I was at a party once and watched a guy get knocked out 3 times by the same guy, his friends kept carrying him away and 20M he would come running back in from the car for round 2, the funniest part was after the 3rd time he tried to get back in again and his friend grabbed him and was shaking him screaming that if he was gonna be f***in stupid he was gonna save him the trouble and knock his ass out in the driveway. Epic epic fail.


----------



## Joabbuac (Jan 31, 2009)

No_Mercy said:


> Dude is huge though so I give Z a tiny bit of credit...
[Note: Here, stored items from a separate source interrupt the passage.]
Inductive ag_step (crashes : bool) : hs → hs → Prop :=
| ag_find d ca r s a x :
    ag_step crashes (HS d ca AIdle r s a x) (HS (get_ref d) ca AFound r s a x)
| ag_ready d ca r s a x :
    ag_step crashes (HS d ca AFound r s a x) (HS (ev_with_ready d AGENT_READY) ca AWait r s a x)
| ag_woken d ca r s a x :
    ret_flag d ≠ 0 →
    ag_step crashes (HS d ca AWait r s a x) (HS d ca (APut true) r r a x)
| ag_interrupted d ca r s a x :
    ag_step crashes (HS d ca AWait r s a x) (HS d ca (APut false) r s a x)
| ag_put d ca (w : bool) r s a x :
    ag_step crashes (HS d ca (APut w) r s a x)
      (HS (put_ref d) ca (if w then AWork else AIdle) r s a x)
| ag_respond d ca r s a x :
    ag_step crashes (HS d ca AWork r s a x) (HS (get_ref d) ca RFound r s a false)
| ag_die d ca r s a x :
    crashes = true →
    ag_step crashes (HS d ca AWork r s a x) (HS (get_ref d) ca XFound r s a true)
| ag_die_idle d ca r s a x :
    crashes = true →
    ag_step crashes (HS d ca AIdle r s a x) (HS (get_ref d) ca XFound r s a true)
| ag_mark d ca r s a x :
    ag_step crashes (HS d ca XFound r s a x) (HS (ev_with_ready d AGENT_CRASHED) ca RFound r s a x)
| ag_nothing d ca r s a x :
    ret_flag d = 0 → ag_step crashes (HS d ca RFound r s a x) (HS d ca RPut r s a x)
| ag_seen d ca r s a x :
    ret_flag d ≠ 0 → ag_step crashes (HS d ca RFound r s a x) (HS d ca RSeen r s a x)
| ag_clear d ca r s a x :
    ag_step crashes (HS d ca RSeen r s a x)
      (HS (ev_with_flags d 0 (ca_run d)) ca RClear r s a x)
| ag_run d ca r s a x :
    ag_step crashes (HS d ca RClear r s a x)
      (HS (ev_with_flags d (ret_flag d) 1) ca RPut r s s x)
| ag_done d ca r s a x :
    ag_step crashes (HS d ca RPut r s a x)
      (HS (put_ref d) ca (if (x : bool) then ADead else AIdle) r s a x)
| ag_restart d ca r s a x dev :
    ag_step crashes (HS d ca ADead r s a x)
      (HS (init_restart_agent_node d dev) ca AIdle r s a false).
Man.. agreeing to trade punches with Deontay Wilder takes huge balls... or a mental illness.


----------



## Stun Gun (Oct 24, 2012)

Yeah Wilder throws so heavy shots. I wouldn't trade with the guy haha so props to Charlie


----------



## AlanS (Jun 16, 2009)

Z threw insults to Wilder about his disabled daughter. I have no sympathy for the knobhead. He deserved every punch.

Sent from Verticalsports.com Free App


----------



## Rauno (Nov 20, 2009)

AlanS said:


> Z threw insults to Wilder about his disabled daughter. I have no sympathy for the knobhead. He deserved every punch.
> 
> Sent from Verticalsports.com Free App


He deserves much, much more. Calling Wilder a ni**er, talking about taping her daughter. He should have been stomped the f out.


----------



## AlanS (Jun 16, 2009)

And yet people on social media encourage this behaviour from him. Madness.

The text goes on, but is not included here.